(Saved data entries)
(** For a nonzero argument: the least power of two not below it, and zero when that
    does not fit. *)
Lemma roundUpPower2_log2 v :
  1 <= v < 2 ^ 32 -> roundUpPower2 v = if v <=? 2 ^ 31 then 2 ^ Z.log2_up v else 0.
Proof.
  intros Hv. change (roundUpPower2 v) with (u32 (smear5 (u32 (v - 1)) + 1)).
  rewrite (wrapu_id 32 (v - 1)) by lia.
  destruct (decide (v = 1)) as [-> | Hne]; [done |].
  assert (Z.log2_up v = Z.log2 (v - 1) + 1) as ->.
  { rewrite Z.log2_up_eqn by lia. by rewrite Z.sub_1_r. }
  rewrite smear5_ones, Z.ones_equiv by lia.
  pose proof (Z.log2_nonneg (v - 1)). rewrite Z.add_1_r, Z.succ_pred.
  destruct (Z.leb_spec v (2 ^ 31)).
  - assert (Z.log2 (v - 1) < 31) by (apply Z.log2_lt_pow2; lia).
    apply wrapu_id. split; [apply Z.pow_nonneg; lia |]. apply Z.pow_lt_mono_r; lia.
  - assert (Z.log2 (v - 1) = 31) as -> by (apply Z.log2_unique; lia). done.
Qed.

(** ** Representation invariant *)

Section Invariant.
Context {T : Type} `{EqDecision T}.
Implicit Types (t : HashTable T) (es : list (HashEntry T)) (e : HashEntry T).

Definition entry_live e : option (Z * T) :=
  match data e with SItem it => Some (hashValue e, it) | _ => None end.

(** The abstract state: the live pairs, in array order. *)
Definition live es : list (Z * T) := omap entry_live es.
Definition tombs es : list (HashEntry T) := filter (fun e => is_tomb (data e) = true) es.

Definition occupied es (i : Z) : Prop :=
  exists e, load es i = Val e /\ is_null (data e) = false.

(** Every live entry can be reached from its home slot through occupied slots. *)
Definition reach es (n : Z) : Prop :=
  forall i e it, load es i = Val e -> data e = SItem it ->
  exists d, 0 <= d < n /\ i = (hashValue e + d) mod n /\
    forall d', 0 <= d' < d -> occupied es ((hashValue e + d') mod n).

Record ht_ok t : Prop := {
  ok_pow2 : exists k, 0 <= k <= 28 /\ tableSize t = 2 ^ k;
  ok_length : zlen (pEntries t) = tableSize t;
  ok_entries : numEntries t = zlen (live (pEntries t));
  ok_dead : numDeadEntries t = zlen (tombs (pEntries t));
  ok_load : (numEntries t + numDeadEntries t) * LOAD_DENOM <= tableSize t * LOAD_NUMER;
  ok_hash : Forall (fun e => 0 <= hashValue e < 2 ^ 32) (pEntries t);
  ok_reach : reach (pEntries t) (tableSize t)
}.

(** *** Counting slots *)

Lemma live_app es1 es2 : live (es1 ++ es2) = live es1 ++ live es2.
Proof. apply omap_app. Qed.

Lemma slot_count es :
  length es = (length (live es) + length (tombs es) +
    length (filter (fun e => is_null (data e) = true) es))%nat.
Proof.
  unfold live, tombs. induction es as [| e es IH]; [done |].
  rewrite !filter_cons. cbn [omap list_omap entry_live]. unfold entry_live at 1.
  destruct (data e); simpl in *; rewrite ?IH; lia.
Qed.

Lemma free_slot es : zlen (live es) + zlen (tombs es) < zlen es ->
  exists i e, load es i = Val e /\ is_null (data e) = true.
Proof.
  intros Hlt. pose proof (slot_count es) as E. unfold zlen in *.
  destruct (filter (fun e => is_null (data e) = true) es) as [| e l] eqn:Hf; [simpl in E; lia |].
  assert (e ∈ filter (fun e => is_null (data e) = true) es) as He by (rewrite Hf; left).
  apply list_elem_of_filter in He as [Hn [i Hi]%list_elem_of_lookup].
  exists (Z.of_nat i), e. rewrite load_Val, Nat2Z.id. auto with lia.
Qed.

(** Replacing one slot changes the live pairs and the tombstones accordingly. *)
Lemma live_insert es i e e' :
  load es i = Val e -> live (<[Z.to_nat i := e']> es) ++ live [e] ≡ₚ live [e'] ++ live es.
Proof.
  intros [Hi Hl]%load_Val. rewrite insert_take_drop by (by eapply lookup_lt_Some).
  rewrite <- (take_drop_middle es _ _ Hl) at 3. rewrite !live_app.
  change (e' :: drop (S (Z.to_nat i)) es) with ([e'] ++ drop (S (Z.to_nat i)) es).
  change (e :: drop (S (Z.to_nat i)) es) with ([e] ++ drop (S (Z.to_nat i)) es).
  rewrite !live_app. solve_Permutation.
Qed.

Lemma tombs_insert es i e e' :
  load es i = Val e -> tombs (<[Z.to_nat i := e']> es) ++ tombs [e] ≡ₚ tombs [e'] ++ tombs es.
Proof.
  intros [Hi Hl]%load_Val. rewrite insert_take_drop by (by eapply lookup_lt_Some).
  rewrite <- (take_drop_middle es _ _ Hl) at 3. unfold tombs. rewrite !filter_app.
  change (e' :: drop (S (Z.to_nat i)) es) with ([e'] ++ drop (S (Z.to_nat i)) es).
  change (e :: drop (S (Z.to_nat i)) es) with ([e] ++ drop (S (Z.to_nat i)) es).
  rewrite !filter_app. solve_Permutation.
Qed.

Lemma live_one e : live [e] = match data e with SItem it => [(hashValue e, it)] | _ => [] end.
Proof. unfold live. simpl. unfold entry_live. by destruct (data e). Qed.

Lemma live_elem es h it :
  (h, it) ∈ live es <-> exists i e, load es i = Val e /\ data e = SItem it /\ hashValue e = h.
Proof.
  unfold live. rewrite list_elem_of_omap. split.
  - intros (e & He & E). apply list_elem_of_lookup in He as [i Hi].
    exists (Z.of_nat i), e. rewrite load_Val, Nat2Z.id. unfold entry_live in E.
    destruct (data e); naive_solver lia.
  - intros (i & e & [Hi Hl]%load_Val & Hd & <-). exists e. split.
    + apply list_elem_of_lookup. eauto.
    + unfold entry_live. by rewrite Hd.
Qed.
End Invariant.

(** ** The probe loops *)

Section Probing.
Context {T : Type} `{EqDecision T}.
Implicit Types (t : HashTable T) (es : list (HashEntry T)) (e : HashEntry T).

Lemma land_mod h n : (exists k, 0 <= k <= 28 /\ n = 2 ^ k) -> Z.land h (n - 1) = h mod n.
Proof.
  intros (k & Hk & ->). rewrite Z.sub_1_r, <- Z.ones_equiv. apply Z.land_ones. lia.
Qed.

*Directions:*
Reproduce each record exactly, leaving nothing out.

*Answer to this exercise:*
(** For a nonzero argument: the least power of two not below it, and zero when that
    does not fit. *)
Lemma roundUpPower2_log2 v :
  1 <= v < 2 ^ 32 -> roundUpPower2 v = if v <=? 2 ^ 31 then 2 ^ Z.log2_up v else 0.
Proof.
  intros Hv. change (roundUpPower2 v) with (u32 (smear5 (u32 (v - 1)) + 1)).
  rewrite (wrapu_id 32 (v - 1)) by lia.
  destruct (decide (v = 1)) as [-> | Hne]; [done |].
  assert (Z.log2_up v = Z.log2 (v - 1) + 1) as ->.
  { rewrite Z.log2_up_eqn by lia. by rewrite Z.sub_1_r. }
  rewrite smear5_ones, Z.ones_equiv by lia.
  pose proof (Z.log2_nonneg (v - 1)). rewrite Z.add_1_r, Z.succ_pred.
  destruct (Z.leb_spec v (2 ^ 31)).
  - assert (Z.log2 (v - 1) < 31) by (apply Z.log2_lt_pow2; lia).
    apply wrapu_id. split; [apply Z.pow_nonneg; lia |]. apply Z.pow_lt_mono_r; lia.
  - assert (Z.log2 (v - 1) = 31) as -> by (apply Z.log2_unique; lia). done.
Qed.

(** ** Representation invariant *)

Section Invariant.
Context {T : Type} `{EqDecision T}.
Implicit Types (t : HashTable T) (es : list (HashEntry T)) (e : HashEntry T).

Definition entry_live e : option (Z * T) :=
  match data e with SItem it => Some (hashValue e, it) | _ => None end.

(** The abstract state: the live pairs, in array order. *)
Definition live es : list (Z * T) := omap entry_live es.
Definition tombs es : list (HashEntry T) := filter (fun e => is_tomb (data e) = true) es.

Definition occupied es (i : Z) : Prop :=
  exists e, load es i = Val e /\ is_null (data e) = false.

(** Every live entry can be reached from its home slot through occupied slots. *)
Definition reach es (n : Z) : Prop :=
  forall i e it, load es i = Val e -> data e = SItem it ->
  exists d, 0 <= d < n /\ i = (hashValue e + d) mod n /\
    forall d', 0 <= d' < d -> occupied es ((hashValue e + d') mod n).

Record ht_ok t : Prop := {
  ok_pow2 : exists k, 0 <= k <= 28 /\ tableSize t = 2 ^ k;
  ok_length : zlen (pEntries t) = tableSize t;
  ok_entries : numEntries t = zlen (live (pEntries t));
  ok_dead : numDeadEntries t = zlen (tombs (pEntries t));
  ok_load : (numEntries t + numDeadEntries t) * LOAD_DENOM <= tableSize t * LOAD_NUMER;
  ok_hash : Forall (fun e => 0 <= hashValue e < 2 ^ 32) (pEntries t);
  ok_reach : reach (pEntries t) (tableSize t)
}.

(** *** Counting slots *)

Lemma live_app es1 es2 : live (es1 ++ es2) = live es1 ++ live es2.
Proof. apply omap_app. Qed.

Lemma slot_count es :
  length es = (length (live es) + length (tombs es) +
    length (filter (fun e => is_null (data e) = true) es))%nat.
Proof.
  unfold live, tombs. induction es as [| e es IH]; [done |].
  rewrite !filter_cons. cbn [omap list_omap entry_live]. unfold entry_live at 1.
  destruct (data e); simpl in *; rewrite ?IH; lia.
Qed.

Lemma free_slot es : zlen (live es) + zlen (tombs es) < zlen es ->
  exists i e, load es i = Val e /\ is_null (data e) = true.
Proof.
  intros Hlt. pose proof (slot_count es) as E. unfold zlen in *.
  destruct (filter (fun e => is_null (data e) = true) es) as [| e l] eqn:Hf; [simpl in E; lia |].
  assert (e ∈ filter (fun e => is_null (data e) = true) es) as He by (rewrite Hf; left).
  apply list_elem_of_filter in He as [Hn [i Hi]%list_elem_of_lookup].
  exists (Z.of_nat i), e. rewrite load_Val, Nat2Z.id. auto with lia.
Qed.

(** Replacing one slot changes the live pairs and the tombstones accordingly. *)
Lemma live_insert es i e e' :
  load es i = Val e -> live (<[Z.to_nat i := e']> es) ++ live [e] ≡ₚ live [e'] ++ live es.
Proof.
  intros [Hi Hl]%load_Val. rewrite insert_take_drop by (by eapply lookup_lt_Some).
  rewrite <- (take_drop_middle es _ _ Hl) at 3. rewrite !live_app.
  change (e' :: drop (S (Z.to_nat i)) es) with ([e'] ++ drop (S (Z.to_nat i)) es).
  change (e :: drop (S (Z.to_nat i)) es) with ([e] ++ drop (S (Z.to_nat i)) es).
  rewrite !live_app. solve_Permutation.
Qed.

Lemma tombs_insert es i e e' :
  load es i = Val e -> tombs (<[Z.to_nat i := e']> es) ++ tombs [e] ≡ₚ tombs [e'] ++ tombs es.
Proof.
  intros [Hi Hl]%load_Val. rewrite insert_take_drop by (by eapply lookup_lt_Some).
  rewrite <- (take_drop_middle es _ _ Hl) at 3. unfold tombs. rewrite !filter_app.
  change (e' :: drop (S (Z.to_nat i)) es) with ([e'] ++ drop (S (Z.to_nat i)) es).
  change (e :: drop (S (Z.to_nat i)) es) with ([e] ++ drop (S (Z.to_nat i)) es).
  rewrite !filter_app. solve_Permutation.
Qed.

Lemma live_one e : live [e] = match data e with SItem it => [(hashValue e, it)] | _ => [] end.
Proof. unfold live. simpl. unfold entry_live. by destruct (data e). Qed.

Lemma live_elem es h it :
  (h, it) ∈ live es <-> exists i e, load es i = Val e /\ data e = SItem it /\ hashValue e = h.
Proof.
  unfold live. rewrite list_elem_of_omap. split.
  - intros (e & He & E). apply list_elem_of_lookup in He as [i Hi].
    exists (Z.of_nat i), e. rewrite load_Val, Nat2Z.id. unfold entry_live in E.
    destruct (data e); naive_solver lia.
  - intros (i & e & [Hi Hl]%load_Val & Hd & <-). exists e. split.
    + apply list_elem_of_lookup. eauto.
    + unfold entry_live. by rewrite Hd.
Qed.
End Invariant.

(** ** The probe loops *)

Section Probing.
Context {T : Type} `{EqDecision T}.
Implicit Types (t : HashTable T) (es : list (HashEntry T)) (e : HashEntry T).

Lemma land_mod h n : (exists k, 0 <= k <= 28 /\ n = 2 ^ k) -> Z.land h (n - 1) = h mod n.
Proof.
  intros (k & Hk & ->). rewrite Z.sub_1_r, <- Z.ones_equiv. apply Z.land_ones. lia.
Qed.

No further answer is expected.